As I read Yuval Noah Harari’s book 21 Lessons for the 21st Century I was thrilled to learn of the Centaurs of the chess world, human/machine partners who worked together as a team. My dreams were soon dashed as I read that the machines continued to advance rapidly, evenutally making their human counterparts irrelevant.
The Centaurs went the way of their mythological namesake and I was left wondering what we humans have to offer when our machine learning counterparts leave us in the proverbial dust.
What do humans have to offer?
When you ask your Google Home what time it is and she responds with, “I’m not sure how to help with that…” it’s hard to imagine machine learning ever making us humans obsolete – but consider the human on that Centaur chess team whose machine partner began making moves that, at first, looked random, only to quickly dispatch their opponent, leaving all the humans involved bewildered.
Human Beings not Human Doings
Yes, it is disconcerting to consider machines doing things better than us humans. And I’m not talking about crunching numbers or outperforming us in strategy games like chess and Go. I am talking about machines composing music or creating art that other humans find objectively preferable. This is all coming and some of it is already here.
I mention this both to give you a heads up and to remind you that you are more than merely what you do. You are more than your job. To acknowledge this and begin to integrate this into your worldview requires a shift from the material to the spiritual.

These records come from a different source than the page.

Lemma absent_is_inactive : ¬ active_uniform 3 "absent" (gl Demo.in_use).
Proof.
  intros (po & Hp & _ & u & Hin & Hn).
  destruct in_use_program as (Hpo & _ & _). cbn [Shader.ID Demo.good] in Hpo.
  rewrite Hpo in Hp. inversion Hp; subst po.
  clear Hpo Hp. cbn in Hin. apply list_elem_of_singleton in Hin.
  subst u. vm_compute in Hn. discriminate Hn.
Qed.

(** C5 as stated fails in three ways.  With no program current, the
    write of a name that is no uniform is rejected and the error flag
    changes.  With a program that did not link, the lookup itself is
    rejected.  And a name that is no uniform as a string can be one as a
    C string: ["u_name"], a NUL and ["junk"] is found under no name, yet
    [setInt] with it writes ["u_name"]. *)
Lemma missing_uniform_write_counterexample :
  let unbound := (Shader.setFloat Demo.good "absent" 1065353216 Demo.built).2 in
  let failed := (Shader.setInt Demo.good "absent" 5 Demo.broken_built).2 in
  let name := "u_name" +:+ String zero "junk" in
  let written := (Shader.setInt Demo.good name 5 Demo.in_use).2 in
  (glGetUniformLocation 3 "absent" (gl Demo.built) = (-1)%Z ∧
   current_program (gl Demo.built) = 0%N ∧
   error_flag (gl Demo.built) = GL_NO_ERROR ∧
   error_flag (gl unbound) = GL_INVALID_OPERATION) ∧
  (glGetProgramiv 3 (gl Demo.broken_built) = Some false ∧
   error_flag (gl Demo.broken_built) = GL_NO_ERROR ∧
   error_flag (gl failed) = GL_INVALID_OPERATION) ∧
  (glGetUniformLocation 3 name (gl Demo.in_use) = (-1)%Z ∧
   current_program (gl Demo.in_use) = 3%N ∧
   glGetUniform 3 0 (gl Demo.in_use) = Some (VInt 0) ∧
   glGetUniform 3 0 (gl written) = Some (VInt 5) ∧
   gl written ≠ gl Demo.in_use).
Proof.
  vm_compute. repeat split; try discriminate.
Qed.

Lemma missing_uniform_write_witness :
  ¬ active_uniform 3 "absent" (gl Demo.in_use) ∧
  current_program (gl Demo.in_use) = 3%N ∧
  ∃ w',
    Shader.setFloat Demo.good "absent" 1065353216 Demo.in_use = (Ok tt, w') ∧
    gl w' = gl Demo.in_use ∧ cout w' = cout Demo.in_use.
Proof.
  destruct in_use_program as (Hp & Hcur & _).
  split; [exact absent_is_inactive|]. split; [exact Hcur|].
  destruct (missing_uniform_write_is_discarded Demo.good "absent"
              (FloatArg 1065353216) Demo.in_use)
    as (w' & Hrun & _ & Hout & _ & Hsame).
  exists w'. split; [exact Hrun|]. split; [|exact Hout].
  apply (Hsame (Demo.good_program 0) Hp).
  - reflexivity.
  - rewrite Hcur, Hp. by eexists.
  - exact absent_is_inactive.
Defined.

(** C6 as stated fails: the program is linked and ["u_name"] is an
    active [int] uniform, but the program was never made current, so
    the write does not reach it and the query returns 0.  It also fails
    for a current program whose ["u_name"] is a [float]: the driver
    rejects the integer write. *)
Lemma setInt_reads_back_counterexample :
  let w := (Demo.set_without_use Demo.start).2 in
  let w' := (Demo.set_float_uniform Demo.start).2 in
  (Demo.set_without_use Demo.start).1 = Ok Demo.good ∧
  programs (gl w) !! 3%N = Some (Demo.good_program 0) ∧
  glGetUniformLocation 3 "u_name" (gl w) = 0%Z ∧
  glGetUniform 3 (glGetUniformLocation 3 "u_name" (gl w)) (gl w) = Some (VInt 0) ∧
  glGetUniform 3 (glGetUniformLocation 3 "u_name" (gl w)) (gl w) ≠ Some (VInt 5) ∧
  (Demo.set_float_uniform Demo.start).1 = Ok Demo.good ∧
  current_program (gl w') = 3%N ∧
  glGetUniformLocation 3 "u_name" (gl w') = 0%Z ∧
  glGetUniform 3 (glGetUniformLocation 3 "u_name" (gl w')) (gl w') = Some (VFloat 0).
Proof. vm_compute. repeat split; discriminate. Qed.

I invite you to start thinking, as you go about your week, about what you have to offer when you strip away all of the accomplishments — especially considering that many of these may soon be bested by a machine.

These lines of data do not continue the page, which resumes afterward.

(** What [JSON.stringify] prints of a value whatever its properties
    are: the kind, and for an array the elements. *)
Definition skel (v : value) : value :=
  match v with
  | VObj _ => VObj ∅
  | VArr es _ => VArr es ∅
  | _ => v
  end.

(** A property is written ([Some]) or ends up missing ([None]). *)
Definition set_slot {A} (k : string) (c : option A) (m : gmap string A) : gmap string A :=
  match c with
  | Some v => <[k:=v]> m
  | None => delete k m
  end.

Definition Slot : Type := option value → option (option value).

(** The slots of an object run in order, each on its own property. *)
Fixpoint apply_keys (ts : list (string * Slot)) (m : gmap string value)
  : option (gmap string value) :=
  match ts with
  | [] => Some m
  | (k, T) :: ts => c ← T (m !! k); apply_keys ts (set_slot k c m)
  end.

(** Idempotence of a slot across a write and a read of the file: run
    on a parsed property, then on what was written of the result, it
    writes the same. *)
Definition Idem (T : Slot) : Prop :=
  ∀ (j : option json) (x : option value),
    T (parse <$> j) = Some x →
    ∃ x', T (parse <$> (stringify <$> x)) = Some x'
          ∧ stringify <$> x' = stringify <$> x.

(** A program that only assigns and deletes properties: it needs a
    value to work on and leaves its kind and elements alone. *)
Definition keeps (F : option value → option value) : Prop :=
  ∀ s r, F s = Some r → ∃ b, s = Some b ∧ skel r = skel b.

Definition keeps_op (op : value → value) : Prop := ∀ b, skel (op b) = skel b.

(** [b.k = v] *)
Definition const (v : value) : Slot := λ _, Some (Some v).

(** [b.k = b.k || {}] followed by the statements [F] on [b.k] *)
Definition ensure (F : option value → option value) : Slot :=
  λ s, Some <$> F (Some (or_obj s)).

(** Lines 184-207 seen from [config.gateway] and below. *)
Definition port_value : value := VNum (inject_Z 18789).
Definition proxies_value : value := VArr [VStr "10.1.0.0"] ∅.

Definition endpoints_prog (e : option value) : option value :=
  e ← update [] (set_prop "chatCompletions" enabled_obj) e;
  update [] (set_prop "responses" enabled_obj) (Some e).

Definition http_prog (h : option value) : option value :=
  h ← (cur ← getp ["endpoints"] h; update [] (set_prop "endpoints" (or_obj cur)) h);
  h ← update ["endpoints"] (set_prop "chatCompletions" enabled_obj) (Some h);
  update ["endpoints"] (set_prop "responses" enabled_obj) (Some h).

Definition auth_prog (env : Env) (a : option value) : option value :=
  update [] (set_prop "token" (VStr (getenv env "OPENCLAW_GATEWAY_TOKEN"))) a.

Definition control_prog (c : option value) : option value :=
  update [] (set_prop "allowInsecureAuth" (VBool true)) c.

Definition gateway_prog (env : Env) (g : option value) : option value :=
  g ← update [] (set_prop "port" port_value) g;
  g ← update [] (set_prop "mode" (VStr "local")) (Some g);
  g ← update [] (set_prop "trustedProxies" proxies_value) (Some g);
  g ← (if env_set env "OPENCLAW_GATEWAY_TOKEN" then
         g ← (cur ← getp ["auth"] (Some g);
              update [] (set_prop "auth" (or_obj cur)) (Some g));
         update ["auth"]
           (set_prop "token" (VStr (getenv env "OPENCLAW_GATEWAY_TOKEN"))) (Some g)
       else Some g);
  g ← (if String.eqb (getenv env "OPENCLAW_DEV_MODE") "true" then
         g ← (cur ← getp ["controlUi"] (Some g);
              update [] (set_prop "controlUi" (or_obj cur)) (Some g));
         update ["controlUi"] (set_prop "allowInsecureAuth" (VBool true)) (Some g)
       else Some g);
  g ← (cur ← getp ["http"] (Some g); update [] (set_prop "http" (or_obj cur)) (Some g));
  g ← (cur ← getp ["http"; "endpoints"] (Some g);
       update ["http"] (set_prop "endpoints" (or_obj cur)) (Some g));
  g ← update ["http"; "endpoints"] (set_prop "chatCompletions" enabled_obj) (Some g);
  update ["http"; "endpoints"] (set_prop "responses" enabled_obj) (Some g).

Definition endpoints_keys : list (string * Slot) :=
  [("chatCompletions", const enabled_obj); ("responses", const enabled_obj)].

Definition http_keys : list (string * Slot) :=
  [("endpoints", ensure endpoints_prog)].

Definition gateway_keys (env : Env) : list (string * Slot) :=
  [("port", const port_value); ("mode", const (VStr "local"));
   ("trustedProxies", const proxies_value)]
  ++ (if env_set env "OPENCLAW_GATEWAY_TOKEN"
      then [("auth", ensure (auth_prog env))] else [])
  ++ (if String.eqb (getenv env "OPENCLAW_DEV_MODE") "true"
      then [("controlUi", ensure control_prog)] else [])
  ++ [("http", ensure http_prog)].

(** The property is left as it is. *)
Definition keep : Slot := λ s, Some s.

(** Lines 326-361 seen from [config.channels] and below. *)
Definition dm_slot (env : Env) : Slot := λ s, Some (Some (discord_dm env s)).

Definition discord_keys (env : Env) : list (string * Slot) :=
  [("token", const (VStr (getenv env "DISCORD_BOT_TOKEN")));
   ("enabled", const (VBool true));
   ("dm", dm_slot env)].

Definition slack_keys (env : Env) : list (string * Slot) :=
  [("botToken", const (VStr (getenv env "SLACK_BOT_TOKEN")));
   ("appToken", const (VStr (getenv env "SLACK_APP_TOKEN")));
   ("enabled", const (VBool true))].

Definition telegram_slot (env : Env) : Slot := λ s,
  Some (Some (VObj (telegram_entry env s))).
Definition discord_slot (env : Env) : Slot := λ s,
  Some (Some (VObj (discord_entry env s))).
Definition slack_slot (env : Env) : Slot := λ s,
  Some (Some (VObj (slack_entry env s))).

Definition channels_prog (env : Env) (c : option value) : option value :=
  c ← (if env_set env "TELEGRAM_BOT_TOKEN" then
         cur ← getp ["telegram"] c;
         update [] (set_prop "telegram" (VObj (telegram_entry env cur))) c
       else c);
  c ← (if env_set env "DISCORD_BOT_TOKEN" then
         cur ← getp ["discord"] (Some c);
         update [] (set_prop "discord" (VObj (discord_entry env cur))) (Some c)
       else Some c);
  if env_set env "SLACK_BOT_TOKEN" && env_set env "SLACK_APP_TOKEN" then
    cur ← getp ["slack"] (Some c);
    update [] (set_prop "slack" (VObj (slack_entry env cur))) (Some c)
  else Some c.

Definition channels_keys (env : Env) : list (string * Slot) :=
  (if env_set env "TELEGRAM_BOT_TOKEN" then [("telegram", telegram_slot env)] else [])
  ++ (if env_set env "DISCORD_BOT_TOKEN" then [("discord", discord_slot env)] else [])
  ++ (if env_set env "SLACK_BOT_TOKEN" && env_set env "SLACK_APP_TOKEN"
      then [("slack", slack_slot env)] else []).

(** Lines 223-280 seen from [config.models] and [config.agents]: the
    clean-up runs when neither variable is set, the override when the
    model variable is set and complete. *)
Definition cleaning (env : Env) : bool :=
  negb (env_set env "CF_AI_GATEWAY_MODEL")
  && negb (env_set env "CLOUDFLARE_AI_GATEWAY_API_KEY").

Definition overriding (env : Env) : option Override :=
  if env_set env "CF_AI_GATEWAY_MODEL" then gateway_override env else None.

Definition drop_slot : Slot := λ p,
  Some (if truthy p then drop_stale_providers <$> p else p).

Collaboration Outperforms Competition
I ascribe to a post-Darwinian school of thought, recognizing that while competition may win out in the short-term, both long-term and scalable success goes to the best collaborators.
I have the privilege of working with colleagues who employ Artificial Intelligence in their daily work. These professionals are creating content for themselves and their clients using a mixture of human and AI collaboration.
The projects I have been a part of do this collaborative work beautifully, generating a high-quality final product in a fraction of the time. In some cases, productivity has increased ten thousand percent. Note: I typed that number out so you wouldn’t think some of the zeros were accidental.
Beyond Collaboration
Beyond the realm of collaboration is what MIT economist Otto Scharmer calls co-creation. I also think this is where we humans can really shine.
I know it is easy to let our minds drift to that opening scene of Terminator, with AI-powered tanks driving over a mountain of human skulls. I also know that we are not victims here, we are actively programming the machines of the future. Even if we aren’t writing the code that brings them into being, we are programming them with our behavior.
Time to Take Responsibility
We are not the victims, we are the collaborators and, if we accept this role, we can be the co-creators of something transformative. The content of your internet searches, the words used in the “private” conversations you have next to your smart phone when you think no one is listening; all of these are recorded and are influencing our future.
As a human being it is time to stop with the fear and paranoia. It is instead time to be catalyzed by our inherent power. It is time to recognize that our every action has consequences that ripple beyond the world we see in front of us. We are important and it’s time for us to start acting that way. It is also time for us to stop just thinking about ourselves and start thinking about our fellow humans and the legacy that we will leave collectively.
We are not a victim of technology, we are an influencer and a co-creator of technology. We are also so much more than the actions I have just described. You, as a human, have an inherent worth that transcends what can be quantified by machines or described by words. You are special and you are part of something even more special.